● **Work request**
Each line from the beginning of the data below through the line containing "[changedPasswordAfter], and the" should be repeated exactly, please.

(Stored data entries)
(** What a password change at [t_save], answered with a token signed at
    [t_sign], leaves behind: the account [id] carries the stamp
    [t_save - 1000]; the token of the answer passes
    [changedPasswordAfter], and the gate while it has not expired; a token
    signed two seconds or more before the save does not; a token signed
    within the last second before the save still does. *)
Definition stamped_one_second_before (env : Env) (db1 : Store) (r : Response)
    (id : nat) (t_save t_sign : Z) : Prop :=
  exists u1 fresh,
    findById id db1 = Some u1
    /\ passwordChangedAt u1 = Some (t_save - 1000)
    /\ token r = Some (Signed (JWT_SECRET env) fresh)
    /\ iat fresh = t_sign / 1000
    /\ changedPasswordAfter u1 (iat fresh) = false
    /\ (forall req now,
          request_token req = Some (Signed (JWT_SECRET env) fresh) ->
          isActive u1 = true ->
          now / 1000 < t_sign / 1000 + jwtExpiresIn env ->
          protect db1 env req now = Next u1)
    /\ (forall t0, t0 + 2000 <= t_save ->
                   changedPasswordAfter u1 (t0 / 1000) = true)
    /\ (forall t0, 0 <= t0 -> t_save <= t0 + 1000 ->
                   changedPasswordAfter u1 (t0 / 1000) = false).

(** ** Worked scenarios *)

Module LockedDemo.
(** [alice] after five failed logins at time 0: locked for two hours. *)
Definition alice_locked : User := set_lockout (Some 5) (Some 7200000) Demo.alice.
Definition db : Store := [alice_locked; Demo.bob].
End LockedDemo.

Module TokenDemo.
Import Demo.

Definition tok0 : string := toHex (randomBytes 32 rng0).
Definition tok1 : string := toHex (randomBytes 32 rng1).

(** [alice] asks for a reset token at 1000 and for another one at 2000. *)
Definition db1 : Store := fst (forgotPassword sha256 db env "alice@example.com" 1000 rng0).
Definition db2 : Store := fst (forgotPassword sha256 db1 env "alice@example.com" 2000 rng1).
Definition alice2 : User :=
  set_passwordReset (Some (sha256 tok1)) (Some 602000) alice.

(** [alice] has a verification token sent at 1000. *)
Definition dbv1 : Store := fst (resendVerification sha256 db alice 1000 rng0).
Definition alicev1 : User :=
  set_emailVerification (Some (sha256 tok0)) (Some 86401000) alice.

End TokenDemo.

Module GateDemo.
Import Demo.

(** A session token of [alice] issued at 5000.000 s. *)
Definition tok : Token := generateAuthToken alice env 5000000.
Definition payload : JwtPayload := mkJwt 1 "alice@example.com" RoleUser 5000 609800.

(** [alice] changes her password 1.5 s later ... *)
Definition db_soon : Store :=
  fst (updatePassword bcrypt_hash bcrypt_compare db env alice
         "Abcdef1!" "Newpass1!" 5001500 5001600).
(** ... or ten seconds later. *)
Definition db_late : Store :=
  fst (updatePassword bcrypt_hash bcrypt_compare db env alice
         "Abcdef1!" "Newpass1!" 5010000 5010100).

Definition alice_changed (changed : Z) : User :=
  set_password "$2a$Newpass1!" (Some changed) alice.

(** [alice] closes her account at 5001.500 s. *)
Definition db_closed : Store :=
  fst (deleteAccount bcrypt_compare db alice "Abcdef1!" 5001500).
Definition alice_closed : User :=
  set_identity "deleted_5001500_alice@example.com" (Some "deleted_5001500_alice")
    false alice.

End GateDemo.

(** ** The rest of the gate and the administrator routes

    [middleware/auth.js]: [restrictTo], [requireEmailVerification],
    [optionalAuth]; [routes/users.js]: the routes behind
    [protect, restrictTo('admin')]. *)

Definition Role_eqb (a b : Role) : bool :=
  match a, b with
  | RoleUser, RoleUser | RoleAdmin, RoleAdmin => true
  | _, _ => false
  end.

Definition set_role (r : Role) (u : User) : User :=
  mkUser (_id u) (email u) (username u) (password u) r (isActive u)
    (isEmailVerified u) (emailVerificationToken u) (emailVerificationExpire u)
    (passwordResetToken u) (passwordResetExpire u) (passwordChangedAt u)
    (loginAttempts u) (lockUntil u) (lastLoginAt u).

(** [restrictTo(...roles)]: [None] is [next()]. *)
Definition restrictTo (roles : list Role) (req_user : User) : option Response :=
  if negb (existsb (Role_eqb (role req_user)) roles) then
    Some (json 403 "fail" "You do not have permission to perform this action")
  else None.

(** [requireEmailVerification]: [None] is [next()]. *)
Definition requireEmailVerification (req_user : User) : option Response :=
  if negb (isEmailVerified req_user) then
    Some (json 403 "fail" "Please verify your email address to access this feature")
  else None.

(** [optionalAuth]: the value it leaves in [req.user]; it always calls
    [next()]. *)
Definition optionalAuth (db : Store) (env : Env) (req : Request) (now : Z)
    : option User :=
  match request_token req with
  | None => None
  | Some tok =>
      match jwt_verify tok (JWT_SECRET env) now with
      | Decoded decoded =>
          match findById (jwt_id decoded) db with
          | Some currentUser =>
              if isActive currentUser
                 && negb (changedPasswordAfter currentUser (iat decoded))
              then Some currentUser else None
          | None => None
          end
      | JsonWebTokenError | TokenExpiredError => None
      end
  end.

(** A route behind [protect, restrictTo('admin')]. *)
Definition admin_route (db : Store) (env : Env) (req : Request) (now : Z)
    (handler : User -> Store * Response) : Store * Response :=
  private_route db env req now
    (fun user =>
       match restrictTo [RoleAdmin] user with
       | Some r => (db, r)
       | None => handler user
       end).

(** [PATCH /:id/role], the handler: [findByIdAndUpdate(id, { role })]. *)
Definition updateRole (db : Store) (id : nat) (r : Role) : Store * Response :=
  match findById id db with
  | None => (db, json 404 "fail" "User not found")
  | Some _ =>
      (updateOne id (set_role r) db,
       json 200 "success" "User role updated successfully")
  end.

(** [GET /] of [routes/users.js], the paging.  [parseInt(q) || d]: a
    missing, non-numeric or zero value gives the default. *)
Definition parseIntOr (q : option Z) (d : Z) : Z :=
  match q with
  | Some 0 | None => d
  | Some n => n
  end.

(** [Math.ceil(a / b)] for a count [a] and a positive [b]. *)
Definition ceil_div (a b : Z) : Z := - ((- a) / b).

Record Pagination : Type := mkPagination {
  pg_page : Z;
  pg_limit : Z;
  pg_total : Z;
  pg_pages : Z
}.

(** [matching] is what [find(filter).sort({ createdAt: -1 })] gives; the
    store refuses a negative [skip] ([None], answered 500 by the route). *)
Definition listUsers (matching : list User) (query_page query_limit : option Z)
    : option (list User * Pagination) :=
  let page := parseIntOr query_page 1 in
  let limit := parseIntOr query_limit 10 in
  let skip := (page - 1) * limit in
  if skip <? 0 then None
  else
    let users := firstn (Z.abs_nat limit) (skipn (Z.to_nat skip) matching) in
    let total := Z.of_nat (List.length matching) in
    Some (users, mkPagination page limit total (ceil_div total limit)).

(** What [login] and the token routes are not to touch: who the account is
    and what opens it. *)
Definition credentials (u : User) : nat * string * option string * string * Role * bool :=
  (_id u, email u, username u, password u, role u, isActive u).

(** [n] logins in a row for one e-mail, each with its password and its
    three clock readings. *)
Fixpoint logins (bcrypt_compare : string -> string -> option bool)
    (db : Store) (env : Env) (e : string)
    (attempts_ : list (string * (Z * Z * Z))) : Store :=
  match attempts_ with
  | [] => db
  | (pw, (t_lock, t_done, t_sign)) :: rest =>
      logins bcrypt_compare
        (fst (login bcrypt_compare db env e pw t_lock t_done t_sign)) env e rest
  end.

(** The two facts about the lockout paths of an account that every write of
    [login] keeps. *)
Definition lock_inv (u : User) : Prop :=
  0 <= attempts u /\ (lockUntil u <> None -> 5 <= attempts u).

Module ResetDemo.
Import Demo.
(** [alice], locked until 7200000 ms, holds a reset token until 8000000. *)
Definition alice_locked_reset : User :=
  set_passwordReset (Some (sha256 TokenDemo.tok1)) (Some 8000000)
    (set_lockout (Some 5) (Some 7200000) alice).
Definition db : Store := [alice_locked_reset; bob].
End ResetDemo.

(** The users of one page of [GET /]; none when the store refuses the
    query. *)
Definition users_of_page (matching : list User) (query_page query_limit : option Z)
    : list User :=
  match listUsers matching query_page query_limit with
  | Some (users, _) => users
  | None => []
  end.

(** ** Tasks: [models/Task.js] and the routes of [routes/tasks.js] that
    change one task

    The paths of [taskSchema] that completion reads or writes, and the
    owner. *)
Module Tasks.

Record Task : Type := mkTask {
  _id : nat;
  user : nat;
  completed : bool;
  completedAt : option Z;
  dueDate : option Z
}.

Inductive Status : Type := Completed | Overdue | Pending.

(** The virtual [status]. *)
Definition status (this : Task) (now : Z) : Status :=
  if completed this then Completed
  else if date_lt (dueDate this) now then Overdue
  else Pending.

Definition set_completion (c : bool) (at_ : option Z) (t : Task) : Task :=
  mkTask (_id t) (user t) c at_ (dueDate t).

(** [taskSchema.pre('save')]; [isModified] is
    [this.isModified('completed')]. *)
Definition preSave (isModified : bool) (now : Z) (this : Task) : Task :=
  if isModified then
    if completed this
       && negb (match completedAt this with Some _ => true | None => false end)
    then set_completion (completed this) (Some now) this
    else if negb (completed this)
    then set_completion (completed this) None this
    else this
  else this.

(** [markCompleted] and [markPending], with the hook of the [save] they
    end in: the path [completed] is modified when its value changes. *)
Definition markCompleted (now : Z) (this : Task) : Task :=
  preSave (negb (Bool.eqb (completed this) true)) now
    (set_completion true (Some now) this).

Definition markPending (now : Z) (this : Task) : Task :=
  preSave (negb (Bool.eqb (completed this) false)) now
    (set_completion false None this).

(** The write of [task.save()]: the document with this [_id]. *)
Fixpoint save (t : Task) (db : list Task) : list Task :=
  match db with
  | [] => []
  | d :: rest => if Nat.eqb (_id d) (_id t) then t :: rest else d :: save t rest
  end.

Fixpoint removeFirst (q : Task -> bool) (db : list Task) : list Task :=
  match db with
  | [] => []
  | d :: rest => if q d then rest else d :: removeFirst q rest
  end.

Fixpoint ids_unique (db : list Task) : bool :=
  match db with
  | [] => true
  | d :: rest =>
      negb (existsb (fun v => Nat.eqb (_id v) (_id d)) rest) && ids_unique rest
  end.

(** [{ _id: req.params.id, user: req.user.id }] *)
Definition owned (id uid : nat) (t : Task) : bool :=
  Nat.eqb (_id t) id && Nat.eqb (user t) uid.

● **Result for this exercise**
(** What a password change at [t_save], answered with a token signed at
    [t_sign], leaves behind: the account [id] carries the stamp
    [t_save - 1000]; the token of the answer passes
    [changedPasswordAfter], and the gate while it has not expired; a token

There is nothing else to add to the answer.